Lemma generate_classroom_capacity :
  forall max_enrollment i s r s',
    generate_classroom max_enrollment i s = Ok (r, s') ->
    20 <= r_capacity r <= Z.max 250 (max_enrollment + 50)
    /\ (i < 3 -> Z.max 120 max_enrollment <= r_capacity r).
Proof.
  intros m i s r s' H. unfold generate_classroom in H.
  apply bind_Ok in H as (building & s1 & _ & H).
  apply bind_Ok in H as (room_num & s2 & _ & H).
  apply bind_Ok in H as (capacity & s3 & Hcap & H).
  apply ret_Ok in H as [-> _]. cbn [r_capacity].
  destruct (Z.ltb_spec i 3).
  - apply rand_randint_Ok in Hcap. lia.
  - apply bind_Ok in Hcap as (bucket & s4 & Hb & Hcap).
    apply rand_choices_In in Hb. destruct bucket as [[cap_min cap_max] w].
    apply rand_randint_Ok in Hcap. cbn in Hb.
    repeat (destruct Hb as [Hb|Hb]; [injection Hb as <- <- <-; lia|]).
    contradiction.
Qed.
Definition parseLet : P Tree := λ current,
  do (name, current) <- consumeToken tSYMBOL symbolValue current;
  do (_, current) <- consumeToken tEQUAL id current;
  do (bind, current) <- expression current;
  do (_, current) <- consumeToken tSEMICOLON id current;
  do (body, current) <- expression current;
  Ok (Let name bind body, current).

Definition parseFun : P Tree := λ current,
  do (param, current) <- consumeToken tSYMBOL symbolValue current;
  do (_, current) <- consumeToken tARROW id current;
  do (body, current) <- expression current;
  Ok (Lam param body, current).

(** The [while (true)] loop of [parseCall]; [args] is the array filled
    so far, [fuel] bounds the rounds. *)
Fixpoint parseCallLoop (fuel : nat) (args : list Tree) : P (list Tree) :=
  λ current,
  match fuel with
  | O => OutOfFuel
  | S fuel' =>
      do (arg, current) <- expression current;
      let args := args ++ [arg] in
      do (comma, current) <- matchToken [tCOMMA] current;
      if comma then parseCallLoop fuel' args current
      else do (_, current) <- matchToken [tRPAREN] current;
           Ok (args, current)
  end.

Definition parseCall (fuel : nat) (func : Tree) : P Tree := λ current,
  do (args, current) <- parseCallLoop fuel [] current;
  Ok (foldl App func args, current).

Definition parseApp (fuel : nat) : P Tree := λ current,
  do (func, current) <- parseAtom current;
  do (lparen, current) <- matchToken [tLPAREN] current;
  if lparen then parseCall fuel func current
  else Ok (func, current).

Definition expressionBody (fuel : nat) : P Tree := λ current,
  do (isLet, current) <- matchToken [tLET] current;
  if isLet then parseLet current
  else do (isFun, current) <- matchToken [tFUN] current;
       if isFun then parseFun current
       else parseApp fuel current.

End Expression.

(** [expression], with the depth of the recursion bounded by [fuel]. *)
Fixpoint expression (fuel : nat) : P Tree :=
  match fuel with
  | O => λ _, OutOfFuel
  | S fuel' => expressionBody (expression fuel') fuel'
  end.

End Tokens.

(** [parser(initial)].  Every nested call of [expression] and every round
    of the loop of [parseCall] comes after a token was consumed, so the
    number of tokens bounds both. *)
Definition parser (initial : list Token) : result Tree :=
  do (tree, _) <- expression initial (S (length initial)) 0%nat;
  Ok tree.

End Parser.

(** ** Vocabulary of the statements *)

(** The invariant of closure conversion: every [Ref] names something bound
    in the generated function, the names in scope being [bound]; a [Let]
    brings its name into scope for its body. *)
Fixpoint resolved (bound : list string) (expr : Expr) : bool :=
  match expr with
  | ENum _ | EIdx _ _ => true
  | ERef data => bool_decide (data ∈ bound)
  | EApp _ argm => resolved bound argm
  | ECls _ body => forallb (resolved bound) body
  | ELet name bind body => resolved bound bind && resolved (name :: bound) body
  end.

Definition declResolved (topl : Topl) : bool :=
  match topl with
  | TDecl _ _ _ prop body => resolved [prop] body
  | TMain _ => true
  end.

(** Substitution as the specification words it: a copy of the expression
    under a map that is a value, a [Let] hiding its name in its body only. *)
Fixpoint substitute_spec (map : gmap string Expr) (expr : Expr) : Expr :=
  match expr with
  | ENum data => ENum data
  | EIdx data idx => EIdx data idx
  | ERef data => default (ERef data) (map !! data)
  | ECls prop body => ECls prop (List.map (substitute_spec map) body)
  | EApp func argm => EApp func (substitute_spec map argm)
  | ELet name bind body =>
      ELet name (substitute_spec map bind) (substitute_spec (delete name map) body)
  end.

(** fun y => (let x = 1; x)(x) *)
Definition leakyLambda : Tree :=
  Lam "y" (App (Let "x" (Num 1) (Var "x")) (Var "x")).

(** The number of fresh integers the conversion of a tree draws. *)
Fixpoint draws (tree : Tree) : Z :=
  match tree with
  | Num _ | Var _ => 0
  | Lam _ body => 2 + draws body
  | App func argm => draws func + 1 + draws argm
  | Let _ bind body => draws bind + draws body
  end.

(** The value denoted by a run of decimal digits. *)
Definition decimalValue (ds : list ascii) : Z :=
  foldl (λ acc ch, 10 * acc + Z.of_N (Scanner.code ch - Scanner.code "0")) 0 ds.

(** A numeric literal: a run of digits, optionally followed by ['.'] and a
    second run of digits. *)
Definition literal (ds : list ascii) (fs : option (list ascii)) : list ascii :=
  ds ++ match fs with None => [] | Some fs => "."%char :: fs end.

Definition digits (ds : list ascii) : Prop :=
  ds ≠ [] ∧ Forall (λ ch, Scanner.isDigit ch = true) ds.

(** The text after the literal does not continue it. *)
Definition endsLiteral (fs : option (list ascii)) (rest : list ascii) : bool :=
  negb (Scanner.isDigit (hd Scanner.zero rest))
  && match fs with
     | Some _ => true
     | None => negb (bool_decide (hd Scanner.zero rest = "."%char)
                     && Scanner.isDigit (hd Scanner.zero (tl rest)))
     end.


(** ** Vocabulary of the further statements *)

(** The number of lambdas of a tree. *)
Fixpoint countLam (tree : Tree) : nat :=
  match tree with
  | Num _ | Var _ => 0
  | Lam _ body => S (countLam body)
  | App func argm => countLam func + countLam argm
  | Let _ bind body => countLam bind + countLam body
  end.

Definition isDecl (topl : Topl) : bool :=
  match topl with TDecl _ _ _ _ _ => true | TMain _ => false end.

(** The names of the hoisted functions of a program, in order. *)
Definition declNames (prog : Prog) : list Name :=
  omap (λ topl, match topl with
                | TDecl _ name _ _ _ => Some name
                | TMain _ => None
                end) prog.

(** A context that refers to a map of the heap. *)
Definition validCtx {T} (h : Ctx.Heap T) (c : Ctx.Context) : Prop :=
  match c with
  | Ctx.OfProto => True
  | Ctx.OfClosure l => (l < length (Ctx.own_maps h))%nat
  end.

(** The names bound by the [Let]s of an expression. *)
Fixpoint letNames (expr : Expr) : list string :=
  match expr with
  | ENum _ | ERef _ | EIdx _ _ => []
  | EApp _ argm => letNames argm
  | ECls _ body => concat (List.map letNames body)
  | ELet name bind body => name :: letNames bind ++ letNames body
  end.

(** Substitution with the map passed along as a value: what a [Let] deletes
    stays deleted for what is substituted after it. *)
Fixpoint substitute_pure (m : gmap string Expr) (expr : Expr) {struct expr}
  : Expr * gmap string Expr :=
  match expr with
  | ENum data => (ENum data, m)
  | EIdx data idx => (EIdx data idx, m)
  | ERef data => (default (ERef data) (m !! data), m)
  | ECls prop body =>
      let fix all (l : list Expr) (m : gmap string Expr)
        : list Expr * gmap string Expr :=
        match l with
        | [] => ([], m)
        | e :: rest =>
            let '(e', m1) := substitute_pure m e in
            let '(rest', m2) := all rest m1 in
            (e' :: rest', m2)
        end in
      let '(newBody, m') := all body m in
      (ECls prop newBody, m')
  | EApp func argm =>
      let '(newArgm, m') := substitute_pure m argm in
      (EApp func newArgm, m')
  | ELet name bind body =>
      let '(newBind, m1) := substitute_pure m bind in
      let '(newBody, m2) := substitute_pure (delete name m1) body in
      (ELet name newBind newBody, m2)
  end.

Fixpoint substituteAll_pure (m : gmap string Expr) (l : list Expr)
  : list Expr * gmap string Expr :=
  match l with
  | [] => ([], m)
  | e :: rest =>
      let '(e', m1) := substitute_pure m e in
      let '(rest', m2) := substituteAll_pure m1 rest in
      (e' :: rest', m2)
  end.

(** Closure conversion as a function of the tree and of the count of the
    state alone: the names come from the count, every lambda substitutes
    with a map of its own. *)
Fixpoint convert_pure (count : Z) (tree : Tree) : Prog * Expr :=
  match tree with
  | Num data => ([], ENum data)
  | Var data => ([], ERef data)
  | Lam prop body =>
      let fvs := free (Lam prop body) in
      let env := "env" +:+ pretty (count + 1) in
      let cls := "cls" +:+ pretty (count + 2) in
      let sub := Ctx.newMap (imap (λ idx varName, (varName, EIdx env idx)) fvs) in
      let '(xs, res) := convert_pure (count + 2) body in
      let bd := (substitute_pure sub res).1 in
      (xs ++ [TDecl (length fvs) cls env prop bd], ECls cls (List.map ERef fvs))
  | App func argm =>
      let '(funProg, expr) := convert_pure count func in
      let k := count + draws func + 1 in
      let '(argProg, body) := convert_pure k argm in
      (funProg ++ argProg,
       ELet ("_" +:+ pretty k) expr (EApp ("_" +:+ pretty k) body))
  | Let name bind body =>
      let '(bindProg, expr) := convert_pure count bind in
      let '(bodyProg, code) := convert_pure (count + draws bind) body in
      (bindProg ++ bodyProg, ELet name expr code)
  end.

(** What the scanner pushes before the final [EOF]: numbers that are not
    negative, symbols that are not empty and not a keyword, and never an
    [EOF]. *)
Definition tokenOk (token : Token) : bool :=
  match token with
  | NUMBER (Finite value) => 0 <=? value
  | NUMBER Infinity => true
  | SYMBOL value =>
      negb (bool_decide (value = "")) && negb (bool_decide (value = "fun"))
      && negb (bool_decide (value = "let"))
  | EOF => false
  | _ => true
  end.

(** [" "], ["\r"], ["\n"], ["\t"] *)
Definition isWhite (char : ascii) : bool :=
  bool_decide (char = " "%char) || bool_decide (char = "013"%char)
  || bool_decide (char = "010"%char) || bool_decide (char = "009"%char).

(** The characters some rule of the scanner accepts. *)
Definition isLegal (char : ascii) : bool :=
  isWhite char || Scanner.isDigit char || Scanner.isAlpha char
  || bool_decide (char ∈ ["("; ")"; "="; ">"; ";"; ","; "."]%char).

(** The token of a word: the keyword it spells, or else a symbol. *)
Definition wordToken (word : list ascii) : Token :=
  if bool_decide (string_of_list_ascii word = "fun") then FUN
  else if bool_decide (string_of_list_ascii word = "let") then LET
  else SYMBOL (string_of_list_ascii word).

(** The tokens of a scan, after the tokens that were there before it. *)
Definition prepend (before : list Token) (r : result (list Token))
  : result (list Token) :=
  match r with
  | Ok tokens => Ok (before ++ tokens)
  | Err msg => Err msg
  | OutOfFuel => OutOfFuel
  end.

(** A parsing step that comes to an end, and on success has moved on in the
    tokens without leaving them. *)
Definition advances {A} (tokens : list Token) (current : nat)
    (r : result (A * nat)) : Prop :=
  match r with
  | Ok (_, current') => (current < current' ≤ length tokens)%nat
  | Err _ => True
  | OutOfFuel => False
  end.

(** The trees the parser of src/main.ts can answer: no number is zero and no
    name is empty (both are falsy for [consume]). *)
Fixpoint wfTree (tree : Tree) : bool :=
  match tree with
  | Num data => negb (bool_decide (data = Finite 0))
  | Var data => negb (bool_decide (data = ""))
  | Lam prop body => negb (bool_decide (prop = "")) && wfTree body
  | App func argm => wfTree func && wfTree argm
  | Let name bind body =>
      negb (bool_decide (name = "")) && wfTree bind && wfTree body
  end.

Definition isAtomTree (tree : Tree) : bool :=
  match tree with Num _ | Var _ => true | _ => false end.

(** A tree written out in tokens: a call takes one argument, its function
    is put between parentheses unless it is a number or a name. *)
Fixpoint unparse (tree : Tree) : list Token :=
  match tree with
  | Num data => [NUMBER data]
  | Var data => [SYMBOL data]
  | Lam prop body => FUN :: SYMBOL prop :: ARROW :: unparse body
  | App func argm =>
      (if isAtomTree func then unparse func
       else LPAREN :: unparse func ++ [RPAREN])
      ++ LPAREN :: unparse argm ++ [RPAREN]
  | Let name bind body =>
      LET :: SYMBOL name :: EQUAL :: unparse bind ++ SEMICOLON :: unparse body
  end.

(** The next token does not open an argument list. *)
Definition closes (rest : list Token) : bool :=
  match rest with
  | token :: _ => negb (bool_decide (tagOf token = tLPAREN))
  | [] => false
  end.

(** The tokens of a list of arguments: the arguments written out, with a
    [COMMA] between one and the next. *)
Fixpoint argTokens (first : Tree) (others : list Tree) : list Token :=
  match others with
  | [] => unparse first
  | next :: others' => unparse first ++ COMMA :: argTokens next others'
  end.


(** The distance from one double to the next around [z], for [z] from 2^53
    on: doubles have 53 significant bits. *)
Definition spacing (z : Z) : Z := 2 ^ (Z.log2 z - 52).

(** * Properties *)

(** ** Free variables *)

Lemma elem_of_foldl_setAdd (x : string) (l acc : list string) :
  x ∈ foldl setAdd acc l ↔ x ∈ acc ∨ x ∈ l.
Proof.
  revert acc. induction l as [|y l IH]; intros acc; simpl.
  - rewrite elem_of_nil. tauto.
  - rewrite IH, elem_of_cons. unfold setAdd.
    case_bool_decide as Hy.
    + split; [intros [?|?]; tauto | intros [?|[->|?]]; tauto].
    + rewrite elem_of_app, list_elem_of_singleton. tauto.
Qed.

Lemma elem_of_newSet (x : string) (l : list string) : x ∈ newSet l ↔ x ∈ l.
Proof.
  unfold newSet. rewrite elem_of_foldl_setAdd, elem_of_nil. tauto.
Qed.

___

# What is expected
Among the entries, count how many lines hold the string "topl", then state only that number.

# Response area
5